Notre Petite Sœur donne l'impression de voir Kore-Eda s'interroger sur l'état de notre monde, et surtout de l'humain, de l'individualisme ou encore des valeurs qui semblent se perdre, comme Ozu avec Voyage à Tokyo six décennies auparavant.
Depuis que je m'intéresse vraiment à ce qu'à pu faire Kore-Eda, je ne peux que m'interroger sur le lien entre son cinéma et celui de son illustre prédécesseur, la sensation de voir une similitude dans les thématiques et surtout la façon de les mettre en scène, avec sensibilité, humanisme et surtout émotion. Il y a chez les deux cinéastes japonais une façon assez unique de s'intéresser parfois aux simples petites choses de la vie pour mieux mettre en avant, avec réalisme, un propos fort, sur notre monde et son évolution notamment, et évidemment sans jamais tomber dans la caricature ou autres, loin de là même.
Ici, l'héritier d'Ozu s'intéresse à nouveau à l'absence au sein d'une famille, celle d'un père, mais ce qu'il va surtout mettre en scène, c'est la découverte d'autrui et l’entraide, avec trois sœurs d'une vingtaine d'années recueillant leur demi-sœur de quatorze ans. Il y a cette sensation de voir une famille faire corps ensemble, voir le monde d'une même façon, avec une passionnante évolution des personnages, chacun trouvant chez l'autre un réconfort, une parole ou tout simplement une épaule sur laquelle se reposer, sans pour autant que tout soit parfait, avec toujours quelques non-dits et plaies intérieurs que le japonais met subtilement en scène.
Malgré un sujet qui s'y prête, il n'y a jamais de lourdeur ou d'excès dans cette vision de la famille, mais simplement une chronique douce, réaliste et surtout passionnante. S'appuyant sur une vraie qualité d'écriture, il sublime ces quatre portraits ainsi que le déroulement de l'histoire, sachant viser juste à chaque fois et nous immerger au cœur de simples moments de vies, à l'image des chaleureuses séquences de repas, ou de balades dans la campagnes japonaise, donnant lieu à de magnifiques moments, montrant mieux que quiconque ou presque, les aléas de la vie, les petits moments de doutes ou au contraire d'amour et de chaleur humaine.
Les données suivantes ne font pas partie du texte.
(** C1. Construction leaves the object valid exactly when the
    [CreateInstance] call of the driver returns [VK_SUCCESS] and the
    [SetupInstanceProcAddresses] call on the handle it returned answers
    true; it leaves it invalid exactly when one of them fails, and then
    [GetInstance()] is the null handle with nothing to release.  The log
    records these calls as the driver answered them. *)
Theorem construction_valid_iff_both_succeed
    (application_name : string) (enabled_extensions : list string)
    (application_version api_version : uint32) (w : W) :
  let r := VulkanApplication_new vk env application_name enabled_extensions
             application_version api_version w in
  let created :=
    CreateInstance vk
      (create_info_of env application_name enabled_extensions
                      application_version api_version w) w in
  let resolved :=
    SetupInstanceProcAddresses vk (snd (fst created)) (snd created) in
  (IsValid (value_of r) = true
   <-> fst (fst created) = VK_SUCCESS /\ fst resolved = true)
  /\ (IsValid (value_of r) = false
      <-> fst (fst created) <> VK_SUCCESS \/ fst resolved = false)
  /\ (IsValid (value_of r) = false ->
      handle_ (GetInstance (value_of r)) = VK_NULL_HANDLE
      /\ disposer_ (GetInstance (value_of r)) = None)
  /\ performed vk env w (events_of r) (state_of r)
  /\ (IsValid (value_of r) = true
      <-> creation_succeeded (events_of r)
          /\ resolution_succeeded (events_of r))
  /\ (IsValid (value_of r) = false
      <-> creation_failed (events_of r) \/ resolution_failed (events_of r)).
Proof.
  intros r created resolved.
  destruct (VulkanApplication_new_answers application_name
              enabled_extensions application_version api_version w)
    as (Hvalid & Hinstance & _).
  fold r created resolved in Hvalid, Hinstance.
  pose proof (VulkanApplication_new_constructed vk env application_name
                enabled_extensions application_version api_version w) as H.
  cbv zeta in H. fold r in H.
  destruct (constructed_validity_in_log _ _ _ _ _ H) as (Hlog1 & Hlog2 & _).
  unfold IsValid, GetInstance. rewrite Hinstance, Hvalid.
  split; [| split; [| split; [| split; [| split]]]].
  - rewrite andb_true_iff, Z.eqb_eq. reflexivity.
  - rewrite andb_false_iff, Z.eqb_neq. reflexivity.
  - intros ->. split; reflexivity.
  - apply faithful_VulkanApplication_new.
  - rewrite <- Hvalid. exact Hlog1.
  - rewrite <- Hvalid. exact Hlog2.
Qed.


(** When the validity a logical device reports depends on its handle
    only, the loop returns the device of the first handle accepted. *)
Lemma first_compatible_first_accepted
    (valid_of : VkPhysicalDevice -> bool)
    (handles : list VkPhysicalDevice) (w : W) :
  (forall h w', fst (VulkanDevice_new env h w') = valid_of h) ->
  value_of (first_compatible env handles w) = first_accepted valid_of handles.
Proof.
  intros Hvalid. revert w; induction handles as [|h rest IH]; intros w.
  - reflexivity.
  - cbn [first_compatible]. unfold bind, call, first_accepted.
    cbn [find]. rewrite <- (Hvalid h w).
    destruct (VulkanDevice_new env h w) as [[] w1]; cbn [fst].
    + reflexivity.
    + destruct (VulkanDevice_delete env h w1) as [u w2].
      specialize (IH w2).
      destruct (first_compatible env rest w2) as [[v w3] t].
      exact IH.
Qed.

(** C2. [AcquireFirstCompatibleLogicalDevice()] constructs a logical
    device for the handles of [GetPhysicalDevices()] in their order,
    returns the first that reports valid and constructs none for the
    handles after it; when none reports valid, and so when there is no
    device at all, it returns none.  Each construction in the log is a
    call of the [VulkanDevice] constructor with the validity it answered;
    when that validity depends on the handle only, the device returned
    is that of the first handle the constructor accepts. *)
Theorem acquire_returns_first_valid_device
    (this : VulkanApplication W) (w : W) :
  let devices := value_of (GetPhysicalDevices vk this w) in
  let r := AcquireFirstCompatibleLogicalDevice vk env this w in
  ((exists before h after,
       devices = before ++ h :: after
       /\ device_constructions (events_of r)
          = map rejected before ++ [(h, true)]
       /\ value_of r
          = Some {| device_handle := h; device_valid := true |})
   \/ (device_constructions (events_of r) = map rejected devices
       /\ value_of r = None))
  /\ (devices = [] ->
      device_constructions (events_of r) = [] /\ value_of r = None)
  /\ performed vk env w (events_of r) (state_of r)
  /\ (forall valid_of : VkPhysicalDevice -> bool,
         (forall h w', fst (VulkanDevice_new env h w') = valid_of h) ->
         value_of r = first_accepted valid_of devices).
Proof.
  intros devices r.
  assert (Hscan := first_compatible_scan env devices
                     (state_of (GetPhysicalDevices vk this w))).
  cbv zeta in Hscan.
  assert (He : device_constructions (events_of r)
               = device_constructions
                   (events_of (first_compatible env devices
                      (state_of (GetPhysicalDevices vk this w))))).
  { unfold r, AcquireFirstCompatibleLogicalDevice.
    rewrite events_bind, device_constructions_app,
      GetPhysicalDevices_no_device. reflexivity. }
  assert (Hv : value_of r
               = value_of (first_compatible env devices
                    (state_of (GetPhysicalDevices vk this w)))).
  { unfold r, AcquireFirstCompatibleLogicalDevice.
    now rewrite value_bind. }
  rewrite He, Hv. split; [exact Hscan|]. split; [| split].
  - intros Hnil. rewrite Hnil in *.
    destruct Hscan as [(before & h & after & Hsplit & _) | Hnone].
    + now destruct before.
    + exact Hnone.
  - apply faithful_AcquireFirstCompatibleLogicalDevice.
  - intros valid_of Hvalid. now apply first_compatible_first_accepted.
Qed.
Lemma requests_without_resumption_header_witness :
  steps (keeps_deps opts_retry) (mount opts_retry)
    [TransportOpen 0 200; TransportMessage 0 msg_with_id; Render opts_retry;
     TransportError 0 "offline"; TimerFires 0]
    (exec [TransportOpen 0 200; TransportMessage 0 msg_with_id;
           Render opts_retry; TransportError 0 "offline"; TimerFires 0]
       (mount opts_retry)) /\
  lastEventId (exec [TransportOpen 0 200; TransportMessage 0 msg_with_id;
                     Render opts_retry; TransportError 0 "offline";
                     TimerFires 0] (mount opts_retry)) = "42" /\
  (exists a,
     attempts (exec [TransportOpen 0 200; TransportMessage 0 msg_with_id;
                     Render opts_retry; TransportError 0 "offline";
                     TimerFires 0] (mount opts_retry)) !! 1 = Some a /\
     req_url (at_request a) = "/api/updates" /\
     req_signal (at_request a) = 1 /\
     req_headers (at_request a) = ∅).
Proof.
  assert (H : steps (keeps_deps opts_retry) (mount opts_retry)
                [TransportOpen 0 200; TransportMessage 0 msg_with_id;
                 Render opts_retry; TransportError 0 "offline"; TimerFires 0]
                (exec [TransportOpen 0 200; TransportMessage 0 msg_with_id;
                       Render opts_retry; TransportError 0 "offline";
                       TimerFires 0] (mount opts_retry))).
  { apply run_if_steps. vm_compute. reflexivity. }
  split; [exact H|]. split; [vm_compute; reflexivity|].
  eexists. split; [vm_compute; reflexivity|].
  pose proof (requests_without_resumption_header opts_retry _ _ 1 _ H
                ltac:(vm_compute; reflexivity)) as R.
  vm_compute in R. vm_compute. exact R.
Defined.
(** C9, as the code has it.  [checkpoint] first has the operating system
    make the checkpoint directory, then serializes the snapshot, hashes
    the serialized bytes and has those very bytes written to a path made
    from the hash; it returns that path when both calls succeed and
    raises when either fails.  In [src/oae.py] the path is the directory
    joined with the last [:]-separated part of the identity id, the label
    and the first 12 hex characters of the hash.  In [src/core.py] it is
    the directory joined with the label and the first 16 hex characters
    of the hash, which is what [verify_integrity] computes from the
    bytes; the identity id is no part of that name, and a directory that
    is no [str] makes the call raise as well. *)
Theorem checkpoint_path_from_content_hash :
  (forall (self : Oae.OAE) (now : float) (label : string) (w : world),
      let data := json_dumps {| indent := Some 2%nat; separators := None;
                                ensure_ascii := true |}
                             (Oae.snapshot self now label) in
      let path := path_join (Oae.ckpt_dir self)
                    (spec_checkpoint_name
                       (last_segment ":" (Oae.did (Oae.soken self)))
                       label (Oae.sha256_hex data) 12) in
      match Oae.checkpoint self now label w with
      | Some (returned, w') =>
          returned = path
          /\ exists w1,
               makedirs (Oae.ckpt_dir self) w = Some w1
               /\ write_file path data w1 = Some w'
      | None =>
          makedirs (Oae.ckpt_dir self) w = None
          \/ exists w1,
               makedirs (Oae.ckpt_dir self) w = Some w1
               /\ write_file path data w1 = None
      end)
  /\
  (forall (self : Core.OAE) (now : float) (label : string) (w : world),
      let data := json_dumps {| indent := None; separators := Some (",", ":");
                                ensure_ascii := false |}
                             (Core.payload self now label) in
      let path dir :=
        path_join dir
          (label ++ "_" ++ take 16 (Core.verify_integrity data) ++ ".json") in
      match Core.checkpoint self now label w with
      | Some (returned, w') =>
          exists dir w1,
            Core.checkpoint_dir self = PStr dir
            /\ returned = path dir
            /\ makedirs dir w = Some w1
            /\ write_file (path dir) data w1 = Some w'
      | None =>
          (forall dir, Core.checkpoint_dir self <> PStr dir)
          \/ exists dir,
               Core.checkpoint_dir self = PStr dir
               /\ (makedirs dir w = None
                   \/ exists w1,
                        makedirs dir w = Some w1
                        /\ write_file (path dir) data w1 = None)
      end).
Proof.
  split.
  - intros self now label w data path. unfold Oae.checkpoint.
    change (Oae.path self now label) with path.
    change (Oae.data_bytes self now label) with data.
    destruct (makedirs (Oae.ckpt_dir self) w) as [w1 |] eqn:Em; simpl;
      [| left; reflexivity].
    destruct (write_file path data w1) as [w2 |] eqn:Ew; simpl.
    + split; [reflexivity |]. exists w1. split; [reflexivity | exact Ew].
    + right. exists w1. split; [reflexivity | exact Ew].
  - intros self now label w data path. unfold Core.checkpoint.
    destruct (Core.checkpoint_dir self) as [| b | x | dir];
      try (left; intros dir H; discriminate H).
    change (Core.path dir self now label) with (path dir).
    change (Core.raw self now label) with data.
    destruct (makedirs dir w) as [w1 |] eqn:Em; simpl.
    + destruct (write_file (path dir) data w1) as [w2 |] eqn:Ew; simpl.
      * exists dir, w1. split; [reflexivity |]. split; [reflexivity |].
        split; [exact Em | exact Ew].
      * right. exists dir. split; [reflexivity |]. right.
        exists w1. split; [exact Em | exact Ew].
    + right. exists dir. split; [reflexivity |]. left. exact Em.
Qed.
End Checkpoint.
(** X17. Without samples [execute] cancels: it reports "Sample first" and
    selects nothing.  When a sampled name is no longer in the scene, the
    objects before it in the dict have been (de)selected, the lookup raises
    KeyError, and the objects after it are left as they were. *)
Theorem select_without_samples_or_object (known : String.string -> bool)
  (self : SelectSimilar.state) (w : list SelectSimilar.event) :
  (SelectSimilar.svals self = [] ->
   SelectSimilar.execute known self w
   = (SelectSimilar.Returned SelectSimilar.CANCELLED,
      w ++ [SelectSimilar.Report "ERROR_INVALID_INPUT"%string
              "Sample first"%string]))
  /\ (forall pre gone v post,
        SelectSimilar.svals self = pre ++ (gone, v) :: post ->
        Forall (fun kv => known (fst kv) = true) pre ->
        known gone = false ->
        SelectSimilar.execute known self w
        = (SelectSimilar.KeyError gone,
           w ++ map (fun kv =>
                       SelectSimilar.SelectSet (fst kv)
                         (SelectSimilar.similar
                            (SelectSimilar._sim_limits self) (snd kv)))
                  pre)).
Proof.
  split.
  - intro E. unfold SelectSimilar.execute. rewrite E. reflexivity.
  - intros pre gone v post E Hpre Hgone.
    assert (Hloop : forall w0,
               SelectSimilar.select_loop known
                 (SelectSimilar._sim_limits self)
                 (pre ++ (gone, v) :: post) w0
               = (SelectSimilar.KeyError gone,
                  w0 ++ map (fun kv =>
                               SelectSimilar.SelectSet (fst kv)
                                 (SelectSimilar.similar
                                    (SelectSimilar._sim_limits self)
                                    (snd kv)))
                          pre)).
    { clear E. induction pre as [|[n x] pre IH]; intro w0; simpl.
      - rewrite Hgone, app_nil_r. reflexivity.
      - inversion Hpre as [|? ? Hn Hrest]; subst. simpl in Hn. rewrite Hn.
        rewrite (IH Hrest). now rewrite <- app_assoc. }
    unfold SelectSimilar.execute, SelectSimilar._get_sim_limits.
    rewrite E. specialize (Hloop w).
    destruct pre as [|kv pre']; cbn [app] in *; exact Hloop.
Qed.

Lemma select_without_samples_or_object_witness :
  SelectSimilar.execute (fun n => negb (String.eqb n "Cone"%string))
    {| SelectSimilar._sim_limits := (0, 1)%Q;
       SelectSimilar._samplecnt := 512%Z; SelectSimilar.bincnt := 32%Z;
       SelectSimilar.svals :=
         [("Sphere"%string, 1 # 4); ("Cone"%string, 1 # 2);
          ("Torus"%string, 1 # 3)]%Q |} []
  = (SelectSimilar.KeyError "Cone"%string,
     [SelectSimilar.SelectSet "Sphere"%string true]).
Proof.
  apply (proj2 (@select_without_samples_or_object
                  (fun n => negb (String.eqb n "Cone"%string))
                  {| SelectSimilar._sim_limits := (0, 1)%Q;
                     SelectSimilar._samplecnt := 512%Z;
                     SelectSimilar.bincnt := 32%Z;
                     SelectSimilar.svals :=
                       [("Sphere"%string, 1 # 4); ("Cone"%string, 1 # 2);
                        ("Torus"%string, 1 # 3)]%Q |} [])
           [("Sphere"%string, (1 # 4)%Q)] "Cone"%string (1 # 2)%Q
           [("Torus"%string, (1 # 3)%Q)]
           eq_refl ltac:(repeat constructor) eq_refl).
Defined.

(** X18. The similarity limits setter stores min <= max, lowering the min
    to the max when needed.  When the max written does not exceed the min,
    the stored range is empty: no similarity value is accepted, so
    [execute] deselects every sampled object. *)
Theorem sim_limits_clamped (self : SelectSimilar.state) (val : Q * Q) :
  (fst (SelectSimilar._sim_limits (SelectSimilar._set_sim_limits self val))
   <= snd (SelectSimilar._sim_limits
             (SelectSimilar._set_sim_limits self val)))%Q
  /\ snd (SelectSimilar._sim_limits (SelectSimilar._set_sim_limits self val))
     = snd val
  /\ ((snd val <= fst val)%Q ->
      forall v,
        SelectSimilar.similar
          (SelectSimilar._sim_limits (SelectSimilar._set_sim_limits self val))
          v = false).
Proof.
  simpl. split; [apply py_min_le_snd|]. split; [reflexivity|].
  intros Hinv v.
  destruct (SelectSimilar.similar (py_min val, snd val) v) eqn:E;
    [|reflexivity].
  exfalso. apply similar_iff in E. simpl in E. destruct E as [Hlo Hhi].
  assert (Hlt : (py_min val < snd val)%Q)
    by (eapply Qle_lt_trans; eassumption).
  unfold py_min in Hlt. destruct (Qltb (snd val) (fst val)) eqn:Ek.
  - exact (Qlt_irrefl _ Hlt).
  - exact (Qlt_not_le _ _ Hlt Hinv).
Qed.

(** X19. For a sample count in the declared range 16..16384 the setter
    returns, stores the count, and sets the bin count to the ceiling of its
    square root: the least k with k*k >= count, between 4 and 128.  The
    initial attributes (512 samples, 32 bins) do not stand in that
    relation. *)
Theorem samplecnt_sets_bincnt (self : SelectSimilar.state) (val : Z) :
  (16 <= val <= 16384)%Z ->
  exists self',
    SelectSimilar._set_samplecnt self val = (Done tt, self')
    /\ SelectSimilar._samplecnt self' = val
    /\ (4 <= SelectSimilar.bincnt self' <= 128)%Z
    /\ (val <= SelectSimilar.bincnt self' * SelectSimilar.bincnt self')%Z
    /\ ((SelectSimilar.bincnt self' - 1) * (SelectSimilar.bincnt self' - 1)
        < val)%Z
    /\ SelectSimilar.bincnt SelectSimilar.initial
       <> Z.sqrt_up (SelectSimilar._samplecnt SelectSimilar.initial).
Proof.
  intro Hr. unfold SelectSimilar._set_samplecnt.
  assert (Hneg : (val <? 0)%Z = false) by (apply Z.ltb_ge; lia).
  rewrite Hneg. eexists. split; [reflexivity|]. simpl.
  assert (Hpos : (0 < val)%Z) by lia.
  pose proof (Z.sqrt_up_spec val Hpos) as [Hlo Hhi].
  pose proof (Z.sqrt_up_le_mono 16 val (proj1 Hr)) as H4.
  pose proof (Z.sqrt_up_le_mono val 16384 (proj2 Hr)) as H128.
  change (Z.sqrt_up 16) with 4%Z in H4.
  change (Z.sqrt_up 16384) with 128%Z in H128.
  repeat split; auto.
  intro Hd. vm_compute in Hd. discriminate Hd.
Qed.

Lemma samplecnt_sets_bincnt_witness :
  exists self',
    SelectSimilar._set_samplecnt SelectSimilar.initial 1000 = (Done tt, self')
    /\ SelectSimilar._samplecnt self' = 1000%Z
    /\ (4 <= SelectSimilar.bincnt self' <= 128)%Z
    /\ (1000 <= SelectSimilar.bincnt self' * SelectSimilar.bincnt self')%Z
    /\ ((SelectSimilar.bincnt self' - 1) * (SelectSimilar.bincnt self' - 1)
        < 1000)%Z
    /\ SelectSimilar.bincnt SelectSimilar.initial
       <> Z.sqrt_up (SelectSimilar._samplecnt SelectSimilar.initial).
Proof.
  apply (@samplecnt_sets_bincnt SelectSimilar.initial 1000%Z). lia.
Defined.

(** ** Sampling the candidates *)

Lemma dict_set_keys (d : list (String.string * Q)) (key : String.string)
  (value : Q) (n : String.string) :
  In n (map fst (SelectSimilar.dict_set d key value))
  <-> In n (map fst d) \/ n = key.
Proof.
  induction d as [|[k v] rest IH]; simpl.
  - split; intro H.
    + destruct H as [<- |[]]. now right.
    + destruct H as [[]| ->]. now left.
  - destruct (String.eqb k key) eqn:E; simpl.
    + apply String.eqb_eq in E. subst k. intuition congruence.
    + rewrite IH. tauto.
Qed.

Lemma dict_set_nodup (d : list (String.string * Q)) (key : String.string)
  (value : Q) :
  NoDup (map fst d) -> NoDup (map fst (SelectSimilar.dict_set d key value)).
Proof.
  induction d as [|[k v] rest IH]; simpl; intro H.
  - constructor; [intros []|constructor].
  - inversion H as [|? ? Hk Hrest]; subst.
    destruct (String.eqb k key) eqn:E; simpl.
    + constructor; auto.
    + constructor; auto. rewrite dict_set_keys. intros [Hin| ->]; auto.
      rewrite String.eqb_refl in E. discriminate.
Qed.

Lemma dict_set_nonempty (d : list (String.string * Q))
  (key : String.string) (value : Q) :
  SelectSimilar.dict_set d key value <> [].
Proof.
  destruct d as [|[k v] rest]; simpl; [discriminate|].
  destruct (String.eqb k key); discriminate.
Qed.

Section Sampling.

Variable distrib : SelectSimilar.Obj -> outcome (list Q).
Variable ob : SelectSimilar.Obj.
Variable ahist : list Q.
Comme très souvent dans son cinéma, et que ce soit plus ou moins approfondi, on trouve en arrière-plan l'image actuelle du Japon, alors qu'il fait ressortir de cette chronique intimiste une ambiance mélancolique, où l'on ressent le parfum d'un regard fort sur la mort et le temps. Il sublime aussi la nature, sachant nous faire voyager dans de magnifiques lieux, le tout sublimé par une très jolie photographie, tandis que les comédiennes sont toutes remarquables, montrant une fois de plus le talent de directeur d'acteur de Kore-Eda.
En digne héritier d'Ozu, Kore-Eda met en scène avec Notre Petite Sœur une douce chronique qui ne sera pas non plus sans amertume, captant avec mélancolie des valeurs fortes autour de la famille, et nous faisant ressentir à chaque instant l'importance de la vie et la sensation du temps qui passe.